▶ RECORDS SUPPLIED:

-- Opening Marker --

Definition GPIO_INT_BOTH_EDGES : Z := 4.
Definition GPIO_DIR_INPUT : Z := 0.
Definition GPIO_DIR_OUTPUT : Z := 1.
Definition IRQ_TYPE_EDGE_RISING : Z := 1.
Definition IRQ_TYPE_EDGE_FALLING : Z := 2.
Definition IRQ_TYPE_EDGE_BOTH : Z := 3.
Definition IRQ_TYPE_LEVEL_HIGH : Z := 4.
Definition IRQ_TYPE_LEVEL_LOW : Z := 8.
(** [sizeof(struct mxc_gpio_port)] *)
Definition sizeof_mxc_gpio_port : Z := 92.

Definition zero_port (dev : dev_ptr) : mxc_gpio_port :=
  MxcGpioPort dev 0 0 None None None None None 0 0 0 0 0.

(** [fls]: one more than the index of the highest set bit. *)
Definition fls (x : Z) : Z := if x =? 0 then 0 else Z.log2 x + 1.

(** The ICR bits of the secure pins of one half of a port. *)
Definition secure_icr_mask (secure_mask : Z) (high : bool) : Z :=
  fold_left (fun acc i =>
    if truth (Z.land secure_mask (bit32 (i + (if high then 16 else 0))))
    then Z.lor acc (shl32 3 (2 * i)) else acc) (seqZ 0 16) 0.

Section gpio.
Context {P : Type} {plat : Platform P} {cfg : Config} {lay : Layout} {drv : IrqDrivers P}.
Abbreviation K := (M (kernel P)).

Definition get_gpio {A} (f : gpio_data -> A) : K A := gets (fun s => f (k_gpio s)).
Definition modify_gpio (f : gpio_data -> gpio_data) : K unit :=
  modify (fun s => set_k_gpio (f (k_gpio s)) s).
(** The [GPIO_*] macros read through [mxc_gpio_hwdata]. *)
Definition hw (f : mxc_gpio_hwdata -> Z) : K Z :=
  o <- get_gpio mxc_gpio_hw;; d <- deref o;; ret (f d).
Definition get_port (p : port_ptr) : K mxc_gpio_port :=
  o <- get_gpio (fun d => port_objs d !! p);; deref o.
Definition put_port (p : port_ptr) (v : mxc_gpio_port) : K unit :=
  modify_gpio (fun d => set_port_objs (<[p := v]> (port_objs d)) d).
Definition update_port (p : port_ptr) (f : mxc_gpio_port -> mxc_gpio_port) : K unit :=
  v <- get_port p;; put_port p (f v).

Definition port_read (port : port_ptr) (r : mxc_gpio_hwdata -> Z) : K Z :=
  p <- get_port port;; off <- hw r;; read32 (gp_base p + off).
Definition port_write (v : Z) (port : port_ptr) (r : mxc_gpio_hwdata -> Z) : K unit :=
  p <- get_port port;; off <- hw r;; write32 v (gp_base p + off).

Definition gpio_get_value (port : port_ptr) (index : Z) : K Z :=
  psr <- port_read port psr_reg;; ret (Z.land psr (bit32 index)).

Definition gpio_set_dir (port : port_ptr) (index direction : Z) : K unit :=
  gdir <- port_read port gdir_reg;;
  port_write (Z.lor (Z.land gdir (not32 (bit32 index))) (shl32 direction index)) port gdir_reg.

Definition gpio_irq_mask (port : port_ptr) (index : Z) (mask : bool) : K unit :=
  imr <- port_read port imr_reg;;
  if mask then port_write (Z.land imr (not32 (bit32 index))) port imr_reg
  else port_write (Z.lor imr (bit32 index)) port imr_reg.

Definition gpio_irq_ack (port : port_ptr) (index : Z) : K unit :=
  port_write (bit32 index) port isr_reg.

-- Closing Marker --

▶ INSTRUCTIONS TO FOLLOW:
Repeat all the records without altering a single word.

▶ OUTPUT OF THE EXERCISE:
Definition GPIO_INT_BOTH_EDGES : Z := 4.
Definition GPIO_DIR_INPUT : Z := 0.
Definition GPIO_DIR_OUTPUT : Z := 1.
Definition IRQ_TYPE_EDGE_RISING : Z := 1.
Definition IRQ_TYPE_EDGE_FALLING : Z := 2.
Definition IRQ_TYPE_EDGE_BOTH : Z := 3.
Definition IRQ_TYPE_LEVEL_HIGH : Z := 4.
Definition IRQ_TYPE_LEVEL_LOW : Z := 8.
(** [sizeof(struct mxc_gpio_port)] *)
Definition sizeof_mxc_gpio_port : Z := 92.

Definition zero_port (dev : dev_ptr) : mxc_gpio_port :=
  MxcGpioPort dev 0 0 None None None None None 0 0 0 0 0.

(** [fls]: one more than the index of the highest set bit. *)
Definition fls (x : Z) : Z := if x =? 0 then 0 else Z.log2 x + 1.

(** The ICR bits of the secure pins of one half of a port. *)
Definition secure_icr_mask (secure_mask : Z) (high : bool) : Z :=
  fold_left (fun acc i =>
    if truth (Z.land secure_mask (bit32 (i + (if high then 16 else 0))))
    then Z.lor acc (shl32 3 (2 * i)) else acc) (seqZ 0 16) 0.

Section gpio.
Context {P : Type} {plat : Platform P} {cfg : Config} {lay : Layout} {drv : IrqDrivers P}.
Abbreviation K := (M (kernel P)).

Definition get_gpio {A} (f : gpio_data -> A) : K A := gets (fun s => f (k_gpio s)).
Definition modify_gpio (f : gpio_data -> gpio_data) : K unit :=
  modify (fun s => set_k_gpio (f (k_gpio s)) s).
(** The [GPIO_*] macros read through [mxc_gpio_hwdata]. *)
Definition hw (f : mxc_gpio_hwdata -> Z) : K Z :=
  o <- get_gpio mxc_gpio_hw;; d <- deref o;; ret (f d).
Definition get_port (p : port_ptr) : K mxc_gpio_port :=
  o <- get_gpio (fun d => port_objs d !! p);; deref o.
Definition put_port (p : port_ptr) (v : mxc_gpio_port) : K unit :=
  modify_gpio (fun d => set_port_objs (<[p := v]> (port_objs d)) d).
Definition update_port (p : port_ptr) (f : mxc_gpio_port -> mxc_gpio_port) : K unit :=
  v <- get_port p;; put_port p (f v).

Definition port_read (port : port_ptr) (r : mxc_gpio_hwdata -> Z) : K Z :=
  p <- get_port port;; off <- hw r;; read32 (gp_base p + off).
Definition port_write (v : Z) (port : port_ptr) (r : mxc_gpio_hwdata -> Z) : K unit :=
  p <- get_port port;; off <- hw r;; write32 v (gp_base p + off).

Definition gpio_get_value (port : port_ptr) (index : Z) : K Z :=
  psr <- port_read port psr_reg;; ret (Z.land psr (bit32 index)).

Definition gpio_set_dir (port : port_ptr) (index direction : Z) : K unit :=
  gdir <- port_read port gdir_reg;;
  port_write (Z.lor (Z.land gdir (not32 (bit32 index))) (shl32 direction index)) port gdir_reg.

Definition gpio_irq_mask (port : port_ptr) (index : Z) (mask : bool) : K unit :=
  imr <- port_read port imr_reg;;
  if mask then port_write (Z.land imr (not32 (bit32 index))) port imr_reg
  else port_write (Z.lor imr (bit32 index)) port imr_reg.

Definition gpio_irq_ack (port : port_ptr) (index : Z) : K unit :=
  port_write (bit32 index) port isr_reg.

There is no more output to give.